Exercise:
Exact reproduction of all the data is needed.

Stored data:
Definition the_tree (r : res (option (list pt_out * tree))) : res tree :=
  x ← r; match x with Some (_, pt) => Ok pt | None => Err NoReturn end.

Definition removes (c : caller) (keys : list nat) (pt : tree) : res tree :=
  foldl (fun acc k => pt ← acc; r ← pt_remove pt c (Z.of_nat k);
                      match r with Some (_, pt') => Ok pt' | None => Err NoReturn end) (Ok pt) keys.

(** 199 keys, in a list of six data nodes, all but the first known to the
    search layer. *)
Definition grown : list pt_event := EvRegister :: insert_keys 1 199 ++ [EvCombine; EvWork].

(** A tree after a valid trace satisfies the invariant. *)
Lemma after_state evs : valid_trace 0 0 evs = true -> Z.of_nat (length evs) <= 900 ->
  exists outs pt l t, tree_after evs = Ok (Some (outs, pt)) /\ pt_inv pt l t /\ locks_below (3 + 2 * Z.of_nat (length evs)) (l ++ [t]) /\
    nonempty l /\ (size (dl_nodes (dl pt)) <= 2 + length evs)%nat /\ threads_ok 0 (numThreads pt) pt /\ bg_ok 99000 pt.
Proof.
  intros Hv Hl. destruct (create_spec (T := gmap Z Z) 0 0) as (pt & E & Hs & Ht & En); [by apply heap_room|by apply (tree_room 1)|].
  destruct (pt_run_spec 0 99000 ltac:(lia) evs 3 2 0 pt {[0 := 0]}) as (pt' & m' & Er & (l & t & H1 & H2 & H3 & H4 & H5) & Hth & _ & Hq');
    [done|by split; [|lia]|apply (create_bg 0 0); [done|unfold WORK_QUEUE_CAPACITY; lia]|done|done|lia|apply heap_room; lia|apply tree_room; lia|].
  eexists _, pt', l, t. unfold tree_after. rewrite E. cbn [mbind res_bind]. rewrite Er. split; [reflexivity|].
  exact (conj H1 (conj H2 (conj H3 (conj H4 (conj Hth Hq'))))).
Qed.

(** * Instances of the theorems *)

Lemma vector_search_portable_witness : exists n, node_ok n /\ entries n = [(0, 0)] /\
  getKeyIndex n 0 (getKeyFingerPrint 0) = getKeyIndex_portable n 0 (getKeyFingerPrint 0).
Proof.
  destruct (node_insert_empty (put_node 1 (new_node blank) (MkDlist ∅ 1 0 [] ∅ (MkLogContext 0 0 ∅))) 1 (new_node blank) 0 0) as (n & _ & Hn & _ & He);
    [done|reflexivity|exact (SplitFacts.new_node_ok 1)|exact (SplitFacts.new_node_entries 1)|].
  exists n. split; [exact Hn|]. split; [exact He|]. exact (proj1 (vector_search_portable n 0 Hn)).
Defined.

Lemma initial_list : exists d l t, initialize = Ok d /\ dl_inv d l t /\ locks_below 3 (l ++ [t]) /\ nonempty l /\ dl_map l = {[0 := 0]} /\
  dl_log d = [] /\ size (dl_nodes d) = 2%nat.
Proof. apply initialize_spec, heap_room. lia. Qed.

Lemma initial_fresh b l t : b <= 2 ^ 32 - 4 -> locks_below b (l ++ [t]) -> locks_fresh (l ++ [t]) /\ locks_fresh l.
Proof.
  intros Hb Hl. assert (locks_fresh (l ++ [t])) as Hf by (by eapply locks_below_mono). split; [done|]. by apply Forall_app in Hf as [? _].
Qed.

Result for this exercise:
Definition the_tree (r : res (option (list pt_out * tree))) : res tree :=
  x ← r; match x with Some (_, pt) => Ok pt | None => Err NoReturn end.

Definition removes (c : caller) (keys : list nat) (pt : tree) : res tree :=
  foldl (fun acc k => pt ← acc; r ← pt_remove pt c (Z.of_nat k);
                      match r with Some (_, pt') => Ok pt' | None => Err NoReturn end) (Ok pt) keys.

(** 199 keys, in a list of six data nodes, all but the first known to the
    search layer. *)
Definition grown : list pt_event := EvRegister :: insert_keys 1 199 ++ [EvCombine; EvWork].

(** A tree after a valid trace satisfies the invariant. *)
Lemma after_state evs : valid_trace 0 0 evs = true -> Z.of_nat (length evs) <= 900 ->
  exists outs pt l t, tree_after evs = Ok (Some (outs, pt)) /\ pt_inv pt l t /\ locks_below (3 + 2 * Z.of_nat (length evs)) (l ++ [t]) /\
    nonempty l /\ (size (dl_nodes (dl pt)) <= 2 + length evs)%nat /\ threads_ok 0 (numThreads pt) pt /\ bg_ok 99000 pt.
Proof.
  intros Hv Hl. destruct (create_spec (T := gmap Z Z) 0 0) as (pt & E & Hs & Ht & En); [by apply heap_room|by apply (tree_room 1)|].
  destruct (pt_run_spec 0 99000 ltac:(lia) evs 3 2 0 pt {[0 := 0]}) as (pt' & m' & Er & (l & t & H1 & H2 & H3 & H4 & H5) & Hth & _ & Hq');
    [done|by split; [|lia]|apply (create_bg 0 0); [done|unfold WORK_QUEUE_CAPACITY; lia]|done|done|lia|apply heap_room; lia|apply tree_room; lia|].
  eexists _, pt', l, t. unfold tree_after. rewrite E. cbn [mbind res_bind]. rewrite Er. split; [reflexivity|].
  exact (conj H1 (conj H2 (conj H3 (conj H4 (conj Hth Hq'))))).
Qed.

(** * Instances of the theorems *)

Lemma vector_search_portable_witness : exists n, node_ok n /\ entries n = [(0, 0)] /\
  getKeyIndex n 0 (getKeyFingerPrint 0) = getKeyIndex_portable n 0 (getKeyFingerPrint 0).
Proof.
  destruct (node_insert_empty (put_node 1 (new_node blank) (MkDlist ∅ 1 0 [] ∅ (MkLogContext 0 0 ∅))) 1 (new_node blank) 0 0) as (n & _ & Hn & _ & He);
    [done|reflexivity|exact (SplitFacts.new_node_ok 1)|exact (SplitFacts.new_node_entries 1)|].
  exists n. split; [exact Hn|]. split; [exact He|]. exact (proj1 (vector_search_portable n 0 Hn)).
Defined.

Lemma initial_list : exists d l t, initialize = Ok d /\ dl_inv d l t /\ locks_below 3 (l ++ [t]) /\ nonempty l /\ dl_map l = {[0 := 0]} /\
  dl_log d = [] /\ size (dl_nodes d) = 2%nat.
Proof. apply initialize_spec, heap_room. lia. Qed.

Lemma initial_fresh b l t : b <= 2 ^ 32 - 4 -> locks_below b (l ++ [t]) -> locks_fresh (l ++ [t]) /\ locks_fresh l.
Proof.
  intros Hb Hl. assert (locks_fresh (l ++ [t])) as Hf by (by eapply locks_below_mono). split; [done|]. by apply Forall_app in Hf as [? _].
Qed.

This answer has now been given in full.